Is there a moment where session is still in session queue and also created on node ?

diemol commented 1 year ago

That seems correct, but what you are seeing:

Cannot create driver: Could not start a new session. Response code 500. Message: Could not start a new session. New session request timed out 

is because the session request was in the queue for over 30 seconds and no Node slot was released in the meantime.

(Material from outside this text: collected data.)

(* ===== verification/Strings.v ===== *)
(** * Strings and the text of values

    Models [core/string.go] and the [String] methods of the value types.
    Positions and lengths count code points ([GoText]).  The case tables of the
    [unicode] package and the regular expressions of [regexp] are parameters;
    [split] on several literal delimiters, which [string.go] does with a regular
    expression, is written out.  [strings.Repeat] panics on a result that is too
    long; a panic ends the evaluation with an error. *)

From Stdlib Require Import Strings.Ascii SpecFloat.
From S2P Require Import Prelude Decimal GoText GoTime Values Lists Numbers GoTimeText Durations Temporal Dictionaries Ranges.
#[global] Open Scope Z_scope.

(** ** The [strings] package on any text *)

Class GoUnicode : Type := { unicode_ToUpper : Z -> Z; unicode_ToLower : Z -> Z }.

(** [unicode.IsSpace] *)
Definition rune_IsSpace (r : Z) : bool :=
  within 9 r 13 || existsb (Z.eqb r) [32; 133; 160; 5760; 8232; 8233; 8239; 8287; 12288] || within 8192 r 8202.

bhecquet commented 1 year ago

Yes, I agree with that, but, in my test code (provided in the issue) I set a custom capability ("cs:test") that help me identify which session is currently started on node, and what I observe is:

That's what surprise me

diemol commented 1 year ago

I do not think you can correlate that because you are executing a loop, 10 times, for each test. So you do not have a single request with cs:test3, you are actually creating 10.

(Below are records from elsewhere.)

(** ** Searching *)

(** [Index] finds an occurrence, and there is none before it. *)
Lemma Index_spec s m i :
  Index s m = Some i <->
  (exists a b, s = a +:+ m +:+ b /\ String.length a = i) /\
  (forall a b, s = a +:+ m +:+ b -> (i <= String.length a)%nat).
Proof.
  revert i. induction s as [|c s IH]; intros i; cbn [Index].
  - destruct (HasPrefix "" m) eqn:E.
    + apply HasPrefix_spec in E as [t E]. split.
      * intros [= <-]. split; [exists "", t; done|lia].
      * intros [[a [b [E' <-]]] _]. f_equal. destruct a; [done|]. by rewrite string_cons_app in E'.
    + split; [done|]. intros [[a [b [E' _]]] _]. destruct a; [|by rewrite string_cons_app in E'].
      assert (HasPrefix "" m = true) by (apply HasPrefix_spec; by exists b). congruence.
  - destruct (HasPrefix (String c s) m) eqn:E.
    + apply HasPrefix_spec in E as [t E]. split.
      * intros [= <-]. split; [exists "", t; done|lia].
      * intros [_ Hmin]. f_equal. specialize (Hmin "" t E). cbn in Hmin. lia.
    + assert (Hno : forall b, String c s <> m +:+ b).
      { intros b Hb. assert (HasPrefix (String c s) m = true) by (apply HasPrefix_spec; by exists b). congruence. }
      split.
      * destruct (Index s m) as [j|] eqn:Ej; [|done]. cbn. intros [= <-]. destruct (proj1 (IH j) eq_refl) as [[a [b [Es Hl]]] Hmin]. split.
        -- exists (String c a), b. rewrite string_cons_app. split; [by rewrite Es|cbn; lia].
        -- intros a' b' E'. destruct a' as [|x a']; [by destruct (Hno b')|]. rewrite string_cons_app in E'. injection E' as _ E'.
           specialize (Hmin a' b' E'). cbn. lia.
      * intros [[a [b [Es Hl]]] Hmin]. destruct a as [|x a]; [by destruct (Hno b)|]. rewrite string_cons_app in Es. injection Es as <- Es.
        cbn in Hl. subst i. assert (Index s m = Some (String.length a)) as ->; [|done]. apply IH. split; [by exists a, b|].
        intros a' b' E'. specialize (Hmin (String c a') b'). rewrite string_cons_app in Hmin. cbn in Hmin.
        rewrite E' in Hmin at 1. specialize (Hmin eq_refl). lia.
Qed.

Lemma Contains_spec s m : Contains s m = true <-> exists a b, s = a +:+ m +:+ b.
Proof.
  induction s as [|c s IH]; cbn [Contains].
  - rewrite orb_false_r, HasPrefix_spec. split; [intros [t E]; by exists "", t|].
    intros (a & b & E). destruct a; [by exists b|by rewrite string_cons_app in E].
  - rewrite orb_true_iff, HasPrefix_spec, IH. split.
    + intros [[t E]|(a & b & E)]; [by exists "", t|exists (String c a), b]. rewrite string_cons_app. by rewrite E.
    + intros (a & b & E). destruct a as [|x a]; [left; by exists b|right]. rewrite string_cons_app in E. injection E as _ E. by exists a, b.
Qed.

Lemma Index_none s m : Index s m = None <-> Contains s m = false.
Proof.
  induction s as [|c s IH]; cbn [Index Contains]; destruct (HasPrefix _ m); cbn [orb]; try done.
  rewrite <- IH. by destruct (Index s m).
Qed.

(** ** Splitting *)

Lemma find_prefix s ds d : List.find (HasPrefix s) ds = Some d -> List.In d ds /\ exists t, s = d +:+ t.
Proof. intros H. apply find_some in H as [H1 H2]. split; [done|]. by apply HasPrefix_spec. Qed.

Lemma slice_from_cons c s n : slice_from (String c s) (S n) = slice_from s n.
Proof. done. Qed.

(** Parts separated by delimiters, with none inside a part. *)
Inductive splits (ds : list string) : string -> list string -> Prop :=
| splits_last s : (forall d, List.In d ds -> Contains s d = false) -> splits ds s [s]
| splits_more a d s ps :
    List.In d ds -> splits ds s ps ->
    (forall a' d' b, List.In d' ds -> a +:+ d +:+ s = a' +:+ d' +:+ b -> (String.length a <= String.length a')%nat) ->
    splits ds (a +:+ d +:+ s) (a :: ps).

Lemma split_at_skip ds k s : split_at ds k s = split_at ds 0 (slice_from s k).
Proof.
  revert k. induction s as [|c s IH]; intros k; [by destruct k|]. destruct k as [|k]; [done|]. cbn [split_at slice_from]. apply IH.
Qed.

(** A byte at which no delimiter starts belongs to the first part. *)
Lemma splits_cons ds c s p ps :
  splits ds s (p :: ps) -> (forall d b, List.In d ds -> String c s <> d +:+ b) -> splits ds (String c s) (String c p :: ps).
Proof.
  intros H Hno. remember (p :: ps) as l eqn:El. destruct H as [s Hs|a d s ps' Hd Hs Hmin]; injection El as -> <-.
  - constructor. intros d Hd. cbn [Contains]. rewrite (Hs d Hd), orb_false_r. apply not_true_iff_false.
    rewrite HasPrefix_spec. intros [b Hb]. by apply (Hno d b).
  - rewrite <- string_cons_app. apply splits_more; [done|done|].
    intros a' d' b Hd' Eab. destruct a' as [|x a']; [exfalso; by apply (Hno d' b Hd')|].
    rewrite !string_cons_app in Eab. injection Eab as _ Eab. specialize (Hmin a' d' b Hd' Eab). cbn. lia.
Qed.

Lemma split_on_splits ds s : (forall d, List.In d ds -> d <> "") -> splits ds s (split_on ds s).
Proof.
  intros Hds. remember (String.length s) as n eqn:E. revert s E. induction (lt_wf n) as [n _ IH]. intros s E.
  destruct s as [|c s].
  - cbn. constructor. intros d Hd. apply not_true_iff_false. rewrite Contains_spec. intros (a & b & Eab).
    destruct a; [|by rewrite string_cons_app in Eab]. specialize (Hds d Hd). destruct d; [done|]. by rewrite string_cons_app in Eab.
  - unfold split_on. cbn [split_at]. destruct (List.find (HasPrefix (String c s)) ds) as [d|] eqn:Ef.
    + apply find_prefix in Ef as [Hd [t Et]]. rewrite split_at_skip.
      assert (Hs : slice_from s (String.length d - 1) = t).
      { specialize (Hds d Hd). destruct d as [|x d]; [done|]. rewrite string_cons_app in Et. injection Et as _ ->.
        cbn [String.length]. rewrite Nat.sub_succ, Nat.sub_0_r. apply slice_from_app. }
      rewrite Hs. assert (Hlen : (String.length t < n)%nat).
      { rewrite E, Et, length_app_string. specialize (Hds d Hd). destruct d; [done|]. cbn. lia. }
      specialize (IH (String.length t) Hlen t eq_refl). unfold split_on in IH. destruct (split_at ds 0 t) as [p ps].
      rewrite Et. change (d +:+ t) with ("" +:+ d +:+ t). apply splits_more; [done|done|cbn; lia].
    + specialize (IH (String.length s) ltac:(cbn in E; lia) s eq_refl). unfold split_on in IH. destruct (split_at ds 0 s) as [p ps] eqn:Ep.
      assert (Hno : forall d b, List.In d ds -> String c s <> d +:+ b).
      { intros d b Hd Hb. pose proof (find_none _ _ Ef d Hd) as Hn. cbv beta in Hn.
        assert (HasPrefix (String c s) d = true) by (apply HasPrefix_spec; by exists b). congruence. }
      by apply splits_cons.
Qed.

Lemma splits_nonempty ds s ps : splits ds s ps -> ps <> [].
Proof. by destruct 1. Qed.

bhecquet commented 1 year ago

caps.setCapability("cs:test", String.format(name + "-" + i)); I simplified :) the capability holds the test name and the loop index

I looked at the "LocalNewSessionQueue" code and see that while distributor takes effectively the session request to create it, it's removed from the queue, so theorically, what I observe is not possible :(

I will do more tests to understand better what happens and let you know

Thanks for your time

bhecquet commented 1 year ago

Hello @diemol

I think I've found the root cause of my problem and it's in LocalNewSessionQueue class

In fact, when session request arrives, a wait is performed https://github.com/SeleniumHQ/selenium/blob/440a388d0bdf0e3b6f977a5048c591d3865c02e9/java/src/org/openqa/selenium/grid/sessionqueue/local/LocalNewSessionQueue.java#L199

During this wait, LocalDistributor calls https://github.com/SeleniumHQ/selenium/blob/440a388d0bdf0e3b6f977a5048c591d3865c02e9/java/src/org/openqa/selenium/grid/sessionqueue/local/LocalNewSessionQueue.java#L304 to get sessions in queue

But nothing prevents the session request to timeout while the session is being created

I've added more logs to grid code (whole file attached) logs_reduced.log

08:48:44.243 INFO [LocalNewSessionQueue.addToQueue] - 7f03040b-a214-48bd-94b3-47df03cc21c5: Adding session request to queue
08:48:44.243 INFO [LocalNewSessionQueue.injectIntoQueue] - 7f03040b-a214-48bd-94b3-47df03cc21c5: Adding request to queue
08:48:44.243 INFO [LocalNewSessionQueue.addToQueue] - 7f03040b-a214-48bd-94b3-47df03cc21c5: Waiting for session to be created
...
08:49:13.947 INFO [LocalNewSessionQueue.lambda$getNextAvailable$7] - available request: 7f03040b-a214-48bd-94b3-47df03cc21c5
...
08:49:14.244 INFO [LocalNewSessionQueue.addToQueue] - 7f03040b-a214-48bd-94b3-47df03cc21c5: Session request timed out
08:49:14.244 INFO [LocalNewSessionQueue.addToQueue] - 7f03040b-a214-48bd-94b3-47df03cc21c5: session creation error sent to client 
...
08:49:15.786 INFO [LocalDistributor.newSession] - Session created by the Distributor. Id: 934ed7006d17484db7ca3b67695672bf [request 7f03040b-a214-48bd-94b3-47df03cc21c5] 
 Caps: Capabilities {acceptInsecureCerts: false, browserName: chrome, browserVersion: 104.0.5112.102, chrome: {chromedriverVersion: 104.0.5112.79 (3cf3e8c8a07d..., userDataDir: C:\Users\ZSSELE~1\AppData\L...}, cs:test: test3-1, goog:chromeOptions: {debuggerAddress: localhost:57386}, networkConnectionEnabled: false, pageLoadStrategy: normal, platformName: Windows 10, proxy: {}, se:bidiEnabled: false, se:cdp: ws://selenium-server-dev.co..., se:cdpVersion: 104.0.5112.102, setWindowRect: true, strictFileInteractability: false, timeouts: {implicit: 0, pageLoad: 300000, script: 30000}, unhandledPromptBehavior: dismiss and notify, webauthn:extension:credBlob: true, webauthn:extension:largeBlob: true, webauthn:virtualAuthenticators: true}

You can look at the modified code (logs added) here: https://github.com/bhecquet/selenium/blob/grid_concurrency/java/src/org/openqa/selenium/grid/sessionqueue/local/LocalNewSessionQueue.java

github-actions[bot] commented 11 months ago

This issue has been automatically locked since there has not been any recent activity after it was closed. Please open a new issue for related bugs.